Required work - Within the material below, count every line with the string "Record". Give no more than the number.
━━━━━ Supplied data ━━━━━
(** The lines of the text assigned to [new_weather_route]. *)
Definition new_weather_route_lines : list string :=
  [ "  app.get('/api/v1/weather', optionalAuth, aiLimiter, async (req: any, res) => {";
    "    try {";
    "      const lat = Number(req.query.lat);";
    "      const lon = Number(req.query.lon);";
    "      const cityQ = String(req.query.city || req.query.location || '').trim();";
    "      const units = String(req.query.units || 'metric');";
    "      const key = process.env.GOOGLE_API_KEY;";
    "      ";
    "      if (!key) {";
    "        console.error('[weather] GOOGLE_API_KEY not set');";
    "        return res.status(503).json({ ";
    "          current: {}, ";
    "          forecast: [], ";
    "          recommendations: [], ";
    "          alerts: [],";
    "          error: 'Weather service not configured'";
    "        });";
    "      }";
    "";
    "      const iconMap: Record<string, string> = {";
    "        CLEAR: 'fas fa-sun',";
    "        PARTLY_CLOUDY: 'fas fa-cloud-sun',";
    "        CLOUDY: 'fas fa-cloud',";
    "        RAIN: 'fas fa-cloud-rain',";
    "        SCATTERED_SHOWERS: 'fas fa-cloud-rain',";
    "        DRIZZLE: 'fas fa-cloud-rain',";
    "        THUNDERSTORM: 'fas fa-bolt',";
    "        SNOW: 'fas fa-snowflake',";
    "        MIST: 'fas fa-smog',";
    "        FOG: 'fas fa-smog',";
    "        WIND: 'fas fa-wind',";
    "      };";
    "";
    "      const getWeatherData = async (latNum: number, lonNum: number) => {";
    "        try {";
    "          const currentUrl = `https://weather.googleapis.com/v1/currentConditions:lookup?key=${key}&location.latitude=${latNum}&location.longitude=${lonNum}`;";
    "          const currentRes = await fetch(currentUrl);";
    "          ";
    "          if (!currentRes.ok) {";
    "            console.error('[weather:google] Current conditions failed:', currentRes.status);";
    "            return null;";
    "          }";
    "";
    "          const currentData = await currentRes.json();";
    "          ";
    "          const forecastUrl = `https://weather.googleapis.com/v1/forecast/days:lookup?key=${key}&location.latitude=${latNum}&location.longitude=${lonNum}&days=7`;";
    "          const forecastRes = await fetch(forecastUrl);";
    "          ";
    "          if (!forecastRes.ok) {";
    "            console.error('[weather:google] Forecast failed:', forecastRes.status);";
    "            return null;";
    "          }";
    "";
    "          const forecastData = await forecastRes.json();";
    "";
    "          const tempCelsius = currentData.temperature?.degrees ?? 22;";
    "          const temperature = units === 'metric' ? Math.round(tempCelsius) : Math.round(tempCelsius * 9/5 + 32);";
    "          const condition = currentData.weatherCondition?.description?.text || 'Clear';";
    "          const conditionType = currentData.weatherCondition?.type || 'CLEAR';";
    "          ";
    "          const current = {";
    "            temperature,";
    "            tempMin: temperature - 5,";
    "            tempMax: temperature,";
    "            condition,";
    "            humidity: currentData.relativeHumidity ?? 60,";
    "            windSpeed: Math.round(currentData.wind?.speed?.value ?? 10),";
    "            windDeg: currentData.wind?.direction?.degrees ?? 0,";
    "            windDir: currentData.wind?.direction?.cardinal || 'N',";
    "            icon: iconMap[conditionType] || 'fas fa-cloud',";
    "          };";
    "";
    "          const forecast = (forecastData.forecastDays || []).slice(0, 7).map((day: any, i: number) => {";
    "            const maxTemp = day.maxTemperature?.degrees ?? temperature;";
    "            const minTemp = day.minTemperature?.degrees ?? (temperature - 5);";
    "            const dayCondition = day.daytimeForecast?.weatherCondition?.description?.text || 'Clear';";
    "            const dayType = day.daytimeForecast?.weatherCondition?.type || 'CLEAR';";
    "            ";
    "            return {";
    "              day: i === 0 ? 'Today' : i === 1 ? 'Tomorrow' : `Day ${i + 1}`,";
    "              high: units === 'metric' ? Math.round(maxTemp) : Math.round(maxTemp * 9/5 + 32),";
    "              low: units === 'metric' ? Math.round(minTemp) : Math.round(minTemp * 9/5 + 32),";
    "              condition: dayCondition,";
    "              icon: iconMap[dayType] || 'fas fa-cloud',";
    "            };";
    "          });";
    "";
    "          if (forecast.length > 0) {";
    "            current.tempMax = forecast[0].high;";
    "            current.tempMin = forecast[0].low;";
    "          }";
    "";
    "          const recommendations: string[] = [];";
    "          if (current.temperature >= 30) recommendations.push('Stay hydrated');";
    "          if (condition.toLowerCase().includes('rain') || condition.toLowerCase().includes('shower')) {";
    "            recommendations.push('Carry a raincoat');";
    "          }";
    "          recommendations.push('Use sunscreen during midday');";
    "";
    "          return {";
    "            current,";
    "            forecast,";
    "            hourly: [],";
    "            alerts: [],";
    "            recommendations,";
    "            source: 'google-weather',";
    "          };";
    "        } catch (error) {";
    "          console.error('[weather:google] Error:', error);";
    "          return null;";
    "        }";
    "      };";
    "";
    "      if (Number.isFinite(lat) && Number.isFinite(lon)) {";
    "        console.log('[weather:req]', { lat, lon, cityQ, units });";
    "        const weatherData = await getWeatherData(lat, lon);";
    "        if (weatherData) return res.json(weatherData);";
    "        ";
    "        const now = new Date();";
    "        const month = now.getMonth();";
    "        const baseTemp = [20, 22, 26, 30, 32, 33, 32, 31, 30, 28, 24, 21][month] || 28;";
    "        const current = { ";
    "          temperature: Math.round(baseTemp), ";
    "          humidity: 60, ";
    "          windSpeed: 10, ";
    "          condition: baseTemp >= 30 ? 'Sunny' : baseTemp >= 25 ? 'Partly Cloudy' : 'Cloudy', ";
    "          icon: 'fas fa-cloud-sun' ";
    "        };";
    "        const forecast = Array.from({ length: 7 }, (_, i) => ({";
    "          day: i === 0 ? 'Today' : i === 1 ? 'Tomorrow' : `Day ${i + 1}`,";
    "          high: Math.round(baseTemp + (i % 3) - 1),";
    "          low: Math.round(baseTemp - 5 + (i % 2)),";
    "          condition: i % 4 === 0 ? 'Sunny' : i % 4 === 1 ? 'Partly Cloudy' : i % 4 === 2 ? 'Cloudy' : 'Rain',";
    "          icon: 'fas fa-cloud-sun',";
    "        }));";
    "        const recommendations = [";
    "          'Carry light cotton clothing',";
    "          'Stay hydrated',";
    "          'Use sunscreen during midday',";
    "        ];";
    "        return res.status(200).json({ current, forecast, recommendations, alerts: [], source: 'fallback-route' });";
    "      }";
    "";
    "      if (!cityQ) {";
    "        return res.status(400).json({ current: {}, forecast: [], recommendations: [], alerts: [] });";
    "      }";
    "";
    "      try {";
    "        const geocodeUrl = `https://maps.googleapis.com/maps/api/geocode/json?address=${encodeURIComponent(cityQ)}&key=${key}`;";
    "        const geocodeRes = await fetch(geocodeUrl);";
    "        ";
    "        if (geocodeRes.ok) {";
    "          const geocodeData = await geocodeRes.json();";
    "          if (geocodeData.results && geocodeData.results.length > 0) {";
    "            const location = geocodeData.results[0].geometry.location;";
    "            const latNum = location.lat;";
    "            const lonNum = location.lng;";
    "            ";
    "            console.log('[weather:geocode]', { cityQ, lat: latNum, lon: lonNum, units });";
    "            const weatherData = await getWeatherData(latNum, lonNum);";
    "            if (weatherData) return res.json(weatherData);";
    "          }";
    "        }";
    "      } catch (e) {";
    "        console.warn('[weather:geocode:failed]', { cityQ, error: String((e as any)?.message || e) });";
    "      }";
    "";
    "      const result = await ai.weather(cityQ);";
    "      console.log('[weather:ai]', { cityQ, units });";
    "      res.json({ ...result, alerts: [] });";
    "    } catch (error) {";
    "      console.error('weather route error:', error);";
    "      const now = new Date();";
    "      const month = now.getMonth();";
    "      const baseTemp = [20, 22, 26, 30, 32, 33, 32, 31, 30, 28, 24, 21][month] || 28;";
    ("      const current = { temperature: Math.round(baseTemp), humidity: 60, windSpeed: 10, condition: baseTemp >= 30 ? " +:+ dq +:+ "Sunny" +:+ dq +:+ " : baseTemp >= 25 ? " +:+ dq +:+ "Partly Cloudy" +:+ dq +:+ " : " +:+ dq +:+ "Cloudy" +:+ dq +:+ " };");
    "      const forecast = Array.from({ length: 7 }, (_, i) => ({";
    ("        day: i === 0 ? " +:+ dq +:+ "Today" +:+ dq +:+ " : i === 1 ? " +:+ dq +:+ "Tomorrow" +:+ dq +:+ " : `Day ${i + 1}`,");
    "        high: Math.round(baseTemp + (i % 3) - 1),";
    "        low: Math.round(baseTemp - 5 + (i % 2)),";
    ("        condition: i % 4 === 0 ? " +:+ dq +:+ "Sunny" +:+ dq +:+ " : i % 4 === 1 ? " +:+ dq +:+ "Partly Cloudy" +:+ dq +:+ " : i % 4 === 2 ? " +:+ dq +:+ "Cloudy" +:+ dq +:+ " : " +:+ dq +:+ "Rain" +:+ dq +:+ ",");
    "      }));";
    "      const recommendations = [";
    ("        " +:+ dq +:+ "Carry light cotton clothing" +:+ dq +:+ ",");
    ("        " +:+ dq +:+ "Stay hydrated" +:+ dq +:+ ",");
    ("        " +:+ dq +:+ "Use sunscreen during midday" +:+ dq +:+ ",");
    ("        " +:+ dq +:+ "Check local advisories for heat or rain" +:+ dq +:+ ",");
    "      ];";
    "      res.status(200).json({ current, forecast, recommendations, alerts: [], source: 'fallback-route' });";
    "    }";
    "  });";
    "";
    "  " ].
(** * Sparse corpus codecs of gensim: the UCI and Matrix Market dialects

    A shallow embedding of [gensim/corpora/ucicorpus.py] and
    [gensim/corpora/mmcorpus.py].  Python integers are [Z], byte strings are
    lists of 8-bit characters, a file opened for writing is a byte buffer with
    a cursor, a [dict] is a [gmap], and the exceptions a method can raise are
    an explicit outcome threaded together with the writer's state. *)

From Stdlib Require Import ZArith QArith Ascii String List Lia.
From stdpp Require Import base list gmap strings pretty sorting.

Local Open Scope Z_scope.

(** ** Python values *)

(** [bytes]: an immutable sequence of 8-bit characters. *)
Notation bytes := (list ascii).

(** [utils.to_utf8] on a text that holds ASCII characters only. *)
Definition to_utf8 (s : string) : bytes := list_ascii_of_string s.

(** [str(n)] for an [int]: the decimal digits, a leading [-] when negative. *)
Definition str (n : Z) : string := pretty n.

(** [int(y)] for a finite number: truncation toward zero.  Finite floats and
    integers are both rationals, so weights are modelled as [Q]. *)
Definition int_of_number (y : Q) : Z := Z.quot (Qnum y) (Z.pos (Qden y)).

(** The exceptions raised by the modelled code. *)
Inductive exn : Type :=
  | ValueError (msg : string)
  | IndexError
  | ZeroDivisionError
  | OverflowError.

Inductive outcome (A : Type) : Type :=
  | Return (a : A)
  | Raise (e : exn).
Arguments Return {A} a.
Arguments Raise {A} e.

(** The three counts of a corpus header, as a reader holds them in its
    attributes and as a writer patches them into the file. *)
Record CorpusHeader : Type := mkHeader {
  num_docs : Z;
  num_terms : Z;
  num_nnz : Z
}.

(** ** Binary files opened for writing *)

Module File.

Record t : Type := mk { data : bytes; pos : nat; closed : bool }.

(** A file freshly opened with mode ['wb']: truncated, cursor at 0. *)
Definition open_wb : t := {| data := []; pos := 0; closed := false |}.

Definition tell (f : t) : Z := Z.of_nat (pos f).

Definition seek (offset : nat) (f : t) : t :=
  {| data := data f; pos := offset; closed := closed f |}.

(** [write] overwrites at the cursor, extending the file when the cursor
    runs past its end (a gap left by a seek reads as zero bytes). *)
Definition write (b : bytes) (f : t) : t :=
  {| data := take (pos f) (data f)
             ++ replicate (pos f - length (data f)) zero
             ++ b
             ++ drop (pos f + length b) (data f);
     pos := (pos f + length b)%nat;
     closed := closed f |}.

Definition close (f : t) : t :=
  {| data := data f; pos := pos f; closed := true |}.

End File.

(** ** Documents *)

(** A bag-of-words document as the caller hands it over: pairs of a feature
    id and a numeric weight. *)
Notation bow := (list (Z * Q)).

(** The vector after integer coercion. *)
Notation vector := (list (Z * Z)).

(** ** MmWriter: the base class of the UCI writer *)

Module MmWriter.

(** The attributes a writer instance carries. *)
Record t : Type := mk {
  fout : File.t;
  last_docno : Z;
  headers_written : bool
}.

(** Computations over a writer that may raise. *)
Definition M (A : Type) : Type := t -> outcome A * t.

Definition ret {A} (a : A) : M A := fun w => (Return a, w).
Definition raise {A} (e : exn) : M A := fun w => (Raise e, w).
Definition bind {A B} (m : M A) (k : A -> M B) : M B :=
  fun w => match m w with
           | (Return a, w') => k a w'
           | (Raise e, w') => (Raise e, w')
           end.

Definition on_fout (g : File.t -> File.t) : M unit :=
  fun w => (Return tt,
            {| fout := g (fout w);
               last_docno := last_docno w;
               headers_written := headers_written w |}).

Definition tell : M Z := fun w => (Return (File.tell (fout w)), w).

(** Modelled from the spec: [MmWriter.__init__(fname)] lives in
    [gensim.matutils], which is not part of the sources at hand.  The writer
    owns a sink of its own (section 5), here a file opened afresh; no header
    is written yet and no document has been seen. *)
Definition init : t :=
  {| fout := File.open_wb; last_docno := -1; headers_written := false |}.

(** Modelled from the spec: [MmWriter.close], absent like [__init__];
    step 7 of section 4.3 closes the sink. *)
Definition close : M unit := on_fout File.close.

(** Modelled from the spec: the absent [MmWriter.write_vector] writes in
    increasing feature-id order (section 4.3, step 3); a stable insertion
    of a pair by ascending feature id. *)
Fixpoint insert_by_id (p : Z * Z) (v : vector) : vector :=
  match v with
  | [] => [p]
  | q :: v' => if fst p <? fst q then p :: q :: v'
               else q :: insert_by_id p v'
  end.

(** Modelled from the spec: the increasing feature-id order in which the
    absent [MmWriter.write_vector] writes the pairs of a document. *)
Definition sorted_by_id (v : vector) : vector :=
  foldr insert_by_id [] v.

(** Modelled from the spec: the entry line that the absent
    [MmWriter.write_vector] formats.  Section 6 gives the layout of the UCI
    dialect: [doc_id term_id count], separated by blanks, one per line. *)
Definition entry_line (docno : Z) (p : Z * Z) : bytes :=
  to_utf8 (str docno) ++ to_utf8 " " ++ to_utf8 (str (fst p))
    ++ to_utf8 " " ++ to_utf8 (str (snd p)) ++ to_utf8 "
".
━━━━━
Completed task - 4